What needs to be done: Return the data below exactly, but only from the line containing "(** The watcher's" through the line containing "bs !! n = Some t ∧ running_in h t ∧", with both of those lines included.
*** Opening Source material ***
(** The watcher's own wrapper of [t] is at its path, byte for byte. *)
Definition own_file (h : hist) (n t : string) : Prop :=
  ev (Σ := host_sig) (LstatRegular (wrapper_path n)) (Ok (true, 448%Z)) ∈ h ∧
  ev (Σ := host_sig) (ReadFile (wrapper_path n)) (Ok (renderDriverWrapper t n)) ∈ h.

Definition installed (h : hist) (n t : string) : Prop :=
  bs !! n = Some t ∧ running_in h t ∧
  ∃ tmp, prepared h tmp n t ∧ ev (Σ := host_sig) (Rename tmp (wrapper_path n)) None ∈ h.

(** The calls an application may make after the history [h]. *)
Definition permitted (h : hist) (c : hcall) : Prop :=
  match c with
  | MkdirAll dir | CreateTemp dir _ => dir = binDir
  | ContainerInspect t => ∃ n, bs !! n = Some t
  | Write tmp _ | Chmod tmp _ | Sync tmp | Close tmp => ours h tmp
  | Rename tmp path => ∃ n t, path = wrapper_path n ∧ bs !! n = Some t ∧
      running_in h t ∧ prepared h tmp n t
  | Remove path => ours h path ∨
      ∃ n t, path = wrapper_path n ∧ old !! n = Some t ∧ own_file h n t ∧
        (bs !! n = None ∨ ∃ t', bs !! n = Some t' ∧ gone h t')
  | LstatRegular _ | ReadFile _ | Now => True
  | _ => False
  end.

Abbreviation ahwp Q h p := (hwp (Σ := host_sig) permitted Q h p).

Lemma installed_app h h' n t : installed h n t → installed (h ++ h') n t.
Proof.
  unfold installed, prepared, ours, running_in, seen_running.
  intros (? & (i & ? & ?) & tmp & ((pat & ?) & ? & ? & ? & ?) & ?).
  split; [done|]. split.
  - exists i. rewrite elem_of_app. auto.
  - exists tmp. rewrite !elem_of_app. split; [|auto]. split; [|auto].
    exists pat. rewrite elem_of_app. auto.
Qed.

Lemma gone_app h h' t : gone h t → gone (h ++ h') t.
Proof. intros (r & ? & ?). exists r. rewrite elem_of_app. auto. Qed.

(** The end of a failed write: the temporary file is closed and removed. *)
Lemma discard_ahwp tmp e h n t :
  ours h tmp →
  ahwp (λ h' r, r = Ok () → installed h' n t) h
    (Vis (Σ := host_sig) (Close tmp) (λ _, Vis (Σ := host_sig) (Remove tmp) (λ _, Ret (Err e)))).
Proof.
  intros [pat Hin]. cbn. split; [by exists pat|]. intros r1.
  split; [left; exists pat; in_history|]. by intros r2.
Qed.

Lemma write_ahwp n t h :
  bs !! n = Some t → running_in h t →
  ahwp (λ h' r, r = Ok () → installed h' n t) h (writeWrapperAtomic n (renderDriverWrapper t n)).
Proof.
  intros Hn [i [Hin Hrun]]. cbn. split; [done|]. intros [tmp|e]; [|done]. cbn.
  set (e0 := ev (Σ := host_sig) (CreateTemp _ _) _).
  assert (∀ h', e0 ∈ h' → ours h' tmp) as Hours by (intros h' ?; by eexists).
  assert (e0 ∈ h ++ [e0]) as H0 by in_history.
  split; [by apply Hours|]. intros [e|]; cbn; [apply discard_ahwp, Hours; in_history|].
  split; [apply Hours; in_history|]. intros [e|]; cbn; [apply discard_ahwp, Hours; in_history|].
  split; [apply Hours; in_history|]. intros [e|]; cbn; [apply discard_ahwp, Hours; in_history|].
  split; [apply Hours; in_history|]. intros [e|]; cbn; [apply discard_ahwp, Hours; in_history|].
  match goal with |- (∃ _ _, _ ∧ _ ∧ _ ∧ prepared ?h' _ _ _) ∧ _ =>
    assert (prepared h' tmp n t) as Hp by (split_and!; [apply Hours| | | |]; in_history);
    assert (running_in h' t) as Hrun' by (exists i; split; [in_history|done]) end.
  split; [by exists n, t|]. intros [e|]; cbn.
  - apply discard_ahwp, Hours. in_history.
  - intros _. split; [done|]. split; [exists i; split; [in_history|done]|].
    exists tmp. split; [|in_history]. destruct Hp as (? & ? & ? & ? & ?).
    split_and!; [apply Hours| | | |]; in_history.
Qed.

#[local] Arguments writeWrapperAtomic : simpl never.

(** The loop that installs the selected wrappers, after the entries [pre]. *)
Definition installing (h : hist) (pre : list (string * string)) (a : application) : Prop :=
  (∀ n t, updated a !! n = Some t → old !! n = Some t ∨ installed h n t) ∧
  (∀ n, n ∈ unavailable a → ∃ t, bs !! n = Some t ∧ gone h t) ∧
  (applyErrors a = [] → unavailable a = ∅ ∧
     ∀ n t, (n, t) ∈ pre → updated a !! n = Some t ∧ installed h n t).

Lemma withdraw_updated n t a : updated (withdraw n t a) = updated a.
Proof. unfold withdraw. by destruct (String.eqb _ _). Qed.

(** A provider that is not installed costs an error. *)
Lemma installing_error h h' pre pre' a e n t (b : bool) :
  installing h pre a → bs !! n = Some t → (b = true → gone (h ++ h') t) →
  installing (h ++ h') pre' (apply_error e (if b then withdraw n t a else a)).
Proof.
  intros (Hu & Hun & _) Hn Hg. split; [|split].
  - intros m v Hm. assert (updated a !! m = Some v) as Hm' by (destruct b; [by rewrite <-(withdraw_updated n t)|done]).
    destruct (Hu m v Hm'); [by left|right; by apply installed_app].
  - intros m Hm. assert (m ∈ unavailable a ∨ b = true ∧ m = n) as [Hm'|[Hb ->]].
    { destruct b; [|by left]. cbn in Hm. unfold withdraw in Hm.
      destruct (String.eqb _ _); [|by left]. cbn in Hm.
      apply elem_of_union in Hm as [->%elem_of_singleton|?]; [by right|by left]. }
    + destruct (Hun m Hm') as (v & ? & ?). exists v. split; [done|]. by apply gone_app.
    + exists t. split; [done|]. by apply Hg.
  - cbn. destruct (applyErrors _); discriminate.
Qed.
*** Closing Source material ***
*** Opening Source material ***
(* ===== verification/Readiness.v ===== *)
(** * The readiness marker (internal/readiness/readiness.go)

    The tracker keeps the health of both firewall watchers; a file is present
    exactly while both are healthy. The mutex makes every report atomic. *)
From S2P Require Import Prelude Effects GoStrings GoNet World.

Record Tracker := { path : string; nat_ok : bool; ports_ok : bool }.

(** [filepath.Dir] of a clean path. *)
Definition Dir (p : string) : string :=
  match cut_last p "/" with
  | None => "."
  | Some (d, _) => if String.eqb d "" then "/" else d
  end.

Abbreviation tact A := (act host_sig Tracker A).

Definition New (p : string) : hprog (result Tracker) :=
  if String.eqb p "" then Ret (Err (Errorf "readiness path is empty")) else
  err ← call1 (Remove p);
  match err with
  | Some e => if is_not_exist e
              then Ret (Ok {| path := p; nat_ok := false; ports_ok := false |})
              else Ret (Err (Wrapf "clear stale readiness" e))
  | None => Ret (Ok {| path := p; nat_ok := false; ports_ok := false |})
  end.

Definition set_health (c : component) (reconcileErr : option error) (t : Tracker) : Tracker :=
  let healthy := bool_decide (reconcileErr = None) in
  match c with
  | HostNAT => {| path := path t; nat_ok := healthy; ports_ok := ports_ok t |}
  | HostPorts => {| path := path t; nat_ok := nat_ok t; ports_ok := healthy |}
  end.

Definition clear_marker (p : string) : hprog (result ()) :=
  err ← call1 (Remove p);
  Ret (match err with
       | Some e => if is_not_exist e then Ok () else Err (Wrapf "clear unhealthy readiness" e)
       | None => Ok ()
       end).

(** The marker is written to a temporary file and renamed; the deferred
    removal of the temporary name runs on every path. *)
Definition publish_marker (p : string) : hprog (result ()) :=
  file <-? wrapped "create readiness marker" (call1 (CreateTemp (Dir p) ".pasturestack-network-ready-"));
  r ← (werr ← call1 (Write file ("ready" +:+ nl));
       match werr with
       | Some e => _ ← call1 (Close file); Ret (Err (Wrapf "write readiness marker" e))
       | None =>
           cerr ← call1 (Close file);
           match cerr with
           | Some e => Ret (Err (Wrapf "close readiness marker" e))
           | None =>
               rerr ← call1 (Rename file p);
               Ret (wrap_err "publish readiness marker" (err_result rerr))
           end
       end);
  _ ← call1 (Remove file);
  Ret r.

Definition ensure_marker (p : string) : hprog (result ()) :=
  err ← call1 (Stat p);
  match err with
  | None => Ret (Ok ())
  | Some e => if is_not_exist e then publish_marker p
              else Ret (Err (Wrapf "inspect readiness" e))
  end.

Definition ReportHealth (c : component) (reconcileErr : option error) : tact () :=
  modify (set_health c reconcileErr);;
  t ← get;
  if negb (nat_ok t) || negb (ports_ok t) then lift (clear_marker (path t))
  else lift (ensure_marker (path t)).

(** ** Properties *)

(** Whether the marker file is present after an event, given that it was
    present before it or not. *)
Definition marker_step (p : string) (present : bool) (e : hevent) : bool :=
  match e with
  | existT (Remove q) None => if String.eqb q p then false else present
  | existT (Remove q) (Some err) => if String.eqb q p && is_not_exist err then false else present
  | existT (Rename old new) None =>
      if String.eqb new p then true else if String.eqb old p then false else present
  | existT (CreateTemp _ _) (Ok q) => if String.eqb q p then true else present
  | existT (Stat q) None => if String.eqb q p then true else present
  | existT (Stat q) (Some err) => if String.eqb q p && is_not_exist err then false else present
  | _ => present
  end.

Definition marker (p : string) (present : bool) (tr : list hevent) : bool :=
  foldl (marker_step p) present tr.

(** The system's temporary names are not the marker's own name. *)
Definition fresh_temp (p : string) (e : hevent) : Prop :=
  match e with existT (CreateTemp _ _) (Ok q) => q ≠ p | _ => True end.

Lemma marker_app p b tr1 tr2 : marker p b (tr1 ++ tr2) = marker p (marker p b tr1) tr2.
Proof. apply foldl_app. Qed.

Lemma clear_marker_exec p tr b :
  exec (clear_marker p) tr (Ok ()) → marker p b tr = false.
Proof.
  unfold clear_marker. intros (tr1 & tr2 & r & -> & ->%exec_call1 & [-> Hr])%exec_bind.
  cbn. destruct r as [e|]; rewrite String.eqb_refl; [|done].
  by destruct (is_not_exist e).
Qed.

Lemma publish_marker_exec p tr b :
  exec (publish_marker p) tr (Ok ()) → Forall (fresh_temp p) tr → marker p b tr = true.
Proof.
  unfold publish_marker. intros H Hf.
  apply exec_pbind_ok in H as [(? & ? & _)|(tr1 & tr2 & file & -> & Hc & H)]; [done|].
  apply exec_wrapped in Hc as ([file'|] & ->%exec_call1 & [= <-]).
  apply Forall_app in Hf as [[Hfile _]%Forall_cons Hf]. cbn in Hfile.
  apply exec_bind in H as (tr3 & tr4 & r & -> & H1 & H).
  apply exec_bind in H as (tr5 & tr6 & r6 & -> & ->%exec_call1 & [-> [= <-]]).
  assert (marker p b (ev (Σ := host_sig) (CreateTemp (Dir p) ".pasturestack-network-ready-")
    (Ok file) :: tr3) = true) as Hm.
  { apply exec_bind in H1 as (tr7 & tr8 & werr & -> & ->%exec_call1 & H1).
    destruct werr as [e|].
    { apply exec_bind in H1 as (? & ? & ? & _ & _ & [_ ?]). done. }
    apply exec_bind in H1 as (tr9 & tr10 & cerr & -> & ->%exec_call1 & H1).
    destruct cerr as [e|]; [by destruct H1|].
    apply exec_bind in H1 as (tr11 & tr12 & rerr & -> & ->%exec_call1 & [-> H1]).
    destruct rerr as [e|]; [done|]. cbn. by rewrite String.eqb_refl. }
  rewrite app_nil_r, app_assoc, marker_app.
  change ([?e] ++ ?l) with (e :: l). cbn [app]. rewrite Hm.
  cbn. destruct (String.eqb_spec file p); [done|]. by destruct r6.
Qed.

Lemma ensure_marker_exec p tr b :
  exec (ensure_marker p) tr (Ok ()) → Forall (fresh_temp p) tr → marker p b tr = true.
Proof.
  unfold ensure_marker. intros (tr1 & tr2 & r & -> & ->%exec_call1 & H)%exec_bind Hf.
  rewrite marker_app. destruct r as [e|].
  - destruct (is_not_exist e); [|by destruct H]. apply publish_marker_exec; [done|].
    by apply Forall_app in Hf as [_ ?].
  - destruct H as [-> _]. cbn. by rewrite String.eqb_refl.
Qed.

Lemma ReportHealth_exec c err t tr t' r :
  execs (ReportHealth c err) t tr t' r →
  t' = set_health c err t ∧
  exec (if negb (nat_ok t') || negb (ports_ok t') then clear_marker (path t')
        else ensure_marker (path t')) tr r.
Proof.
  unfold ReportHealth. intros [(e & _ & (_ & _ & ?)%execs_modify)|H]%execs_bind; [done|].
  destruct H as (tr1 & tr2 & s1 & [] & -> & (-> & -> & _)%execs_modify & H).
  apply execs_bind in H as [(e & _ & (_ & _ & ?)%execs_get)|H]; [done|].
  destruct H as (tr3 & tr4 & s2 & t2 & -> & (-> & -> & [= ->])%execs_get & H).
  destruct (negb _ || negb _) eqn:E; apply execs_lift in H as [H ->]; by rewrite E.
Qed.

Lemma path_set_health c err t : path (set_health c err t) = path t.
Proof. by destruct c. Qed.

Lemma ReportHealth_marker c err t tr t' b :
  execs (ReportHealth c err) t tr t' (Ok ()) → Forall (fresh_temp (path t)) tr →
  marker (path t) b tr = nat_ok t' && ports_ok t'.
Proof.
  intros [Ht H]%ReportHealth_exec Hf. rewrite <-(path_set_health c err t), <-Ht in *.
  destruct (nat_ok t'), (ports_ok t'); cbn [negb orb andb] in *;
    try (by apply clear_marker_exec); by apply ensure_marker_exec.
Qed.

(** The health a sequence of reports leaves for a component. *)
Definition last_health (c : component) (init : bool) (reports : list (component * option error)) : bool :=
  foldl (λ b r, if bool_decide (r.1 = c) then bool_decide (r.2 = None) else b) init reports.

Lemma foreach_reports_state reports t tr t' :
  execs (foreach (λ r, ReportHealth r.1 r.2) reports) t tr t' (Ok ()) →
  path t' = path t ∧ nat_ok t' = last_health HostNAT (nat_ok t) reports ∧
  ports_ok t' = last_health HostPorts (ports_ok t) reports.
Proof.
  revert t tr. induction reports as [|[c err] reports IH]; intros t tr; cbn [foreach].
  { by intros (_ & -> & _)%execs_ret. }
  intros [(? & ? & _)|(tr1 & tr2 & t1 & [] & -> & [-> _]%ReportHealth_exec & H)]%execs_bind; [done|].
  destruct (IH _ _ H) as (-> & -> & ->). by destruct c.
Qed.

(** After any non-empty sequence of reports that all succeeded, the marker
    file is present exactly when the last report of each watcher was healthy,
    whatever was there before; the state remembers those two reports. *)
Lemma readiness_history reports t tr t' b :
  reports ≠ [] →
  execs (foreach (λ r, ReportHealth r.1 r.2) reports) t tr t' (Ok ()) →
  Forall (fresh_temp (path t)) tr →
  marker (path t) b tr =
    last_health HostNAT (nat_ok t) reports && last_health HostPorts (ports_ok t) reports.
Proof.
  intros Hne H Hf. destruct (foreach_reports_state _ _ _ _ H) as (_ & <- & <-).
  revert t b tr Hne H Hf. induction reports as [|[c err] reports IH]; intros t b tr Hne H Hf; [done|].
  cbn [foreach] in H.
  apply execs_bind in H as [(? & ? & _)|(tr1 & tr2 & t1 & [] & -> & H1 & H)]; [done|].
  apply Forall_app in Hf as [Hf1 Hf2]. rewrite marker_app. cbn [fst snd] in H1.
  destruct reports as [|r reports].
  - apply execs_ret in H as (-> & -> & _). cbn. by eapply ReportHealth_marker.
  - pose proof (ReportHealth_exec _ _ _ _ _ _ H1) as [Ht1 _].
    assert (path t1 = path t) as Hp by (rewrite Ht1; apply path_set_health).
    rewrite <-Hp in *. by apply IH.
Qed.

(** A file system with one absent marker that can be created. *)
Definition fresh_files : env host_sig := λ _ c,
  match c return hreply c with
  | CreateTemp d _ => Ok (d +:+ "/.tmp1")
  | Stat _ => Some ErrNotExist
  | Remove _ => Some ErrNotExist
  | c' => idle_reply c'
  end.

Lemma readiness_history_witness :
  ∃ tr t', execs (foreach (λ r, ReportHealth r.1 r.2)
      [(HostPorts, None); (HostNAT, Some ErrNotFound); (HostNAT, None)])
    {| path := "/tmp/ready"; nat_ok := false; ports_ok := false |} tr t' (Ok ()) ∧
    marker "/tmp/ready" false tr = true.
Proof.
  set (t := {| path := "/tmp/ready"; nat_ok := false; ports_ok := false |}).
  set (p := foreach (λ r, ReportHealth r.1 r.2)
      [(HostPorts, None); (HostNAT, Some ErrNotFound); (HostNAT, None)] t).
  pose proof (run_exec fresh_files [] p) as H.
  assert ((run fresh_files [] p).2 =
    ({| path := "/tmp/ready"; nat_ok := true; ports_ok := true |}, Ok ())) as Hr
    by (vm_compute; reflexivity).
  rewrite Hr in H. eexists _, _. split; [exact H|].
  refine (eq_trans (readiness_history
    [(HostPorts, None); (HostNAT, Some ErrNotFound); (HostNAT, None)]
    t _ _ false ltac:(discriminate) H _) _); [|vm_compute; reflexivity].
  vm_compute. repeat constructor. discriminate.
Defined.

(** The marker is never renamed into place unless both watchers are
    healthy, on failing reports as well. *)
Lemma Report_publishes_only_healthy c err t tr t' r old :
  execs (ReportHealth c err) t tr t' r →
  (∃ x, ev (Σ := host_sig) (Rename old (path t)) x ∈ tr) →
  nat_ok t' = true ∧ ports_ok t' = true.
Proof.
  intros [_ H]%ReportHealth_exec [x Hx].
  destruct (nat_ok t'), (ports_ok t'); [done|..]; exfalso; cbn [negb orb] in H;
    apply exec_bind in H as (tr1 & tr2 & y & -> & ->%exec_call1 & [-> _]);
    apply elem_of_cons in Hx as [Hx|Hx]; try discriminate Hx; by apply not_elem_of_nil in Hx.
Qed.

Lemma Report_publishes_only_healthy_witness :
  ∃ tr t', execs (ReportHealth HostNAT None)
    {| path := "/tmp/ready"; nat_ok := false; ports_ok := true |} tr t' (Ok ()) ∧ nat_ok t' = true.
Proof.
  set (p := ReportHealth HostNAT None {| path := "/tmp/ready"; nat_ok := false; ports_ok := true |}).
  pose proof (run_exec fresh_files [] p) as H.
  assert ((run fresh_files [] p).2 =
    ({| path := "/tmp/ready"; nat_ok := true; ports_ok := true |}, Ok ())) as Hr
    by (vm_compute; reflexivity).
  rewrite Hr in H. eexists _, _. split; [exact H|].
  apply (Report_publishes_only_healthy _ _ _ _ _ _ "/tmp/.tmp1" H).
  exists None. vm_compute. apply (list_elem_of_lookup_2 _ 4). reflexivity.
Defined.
*** Closing Source material ***
Solved exercise:
(** The watcher's own wrapper of [t] is at its path, byte for byte. *)
Definition own_file (h : hist) (n t : string) : Prop :=
  ev (Σ := host_sig) (LstatRegular (wrapper_path n)) (Ok (true, 448%Z)) ∈ h ∧
  ev (Σ := host_sig) (ReadFile (wrapper_path n)) (Ok (renderDriverWrapper t n)) ∈ h.

Definition installed (h : hist) (n t : string) : Prop :=
  bs !! n = Some t ∧ running_in h t ∧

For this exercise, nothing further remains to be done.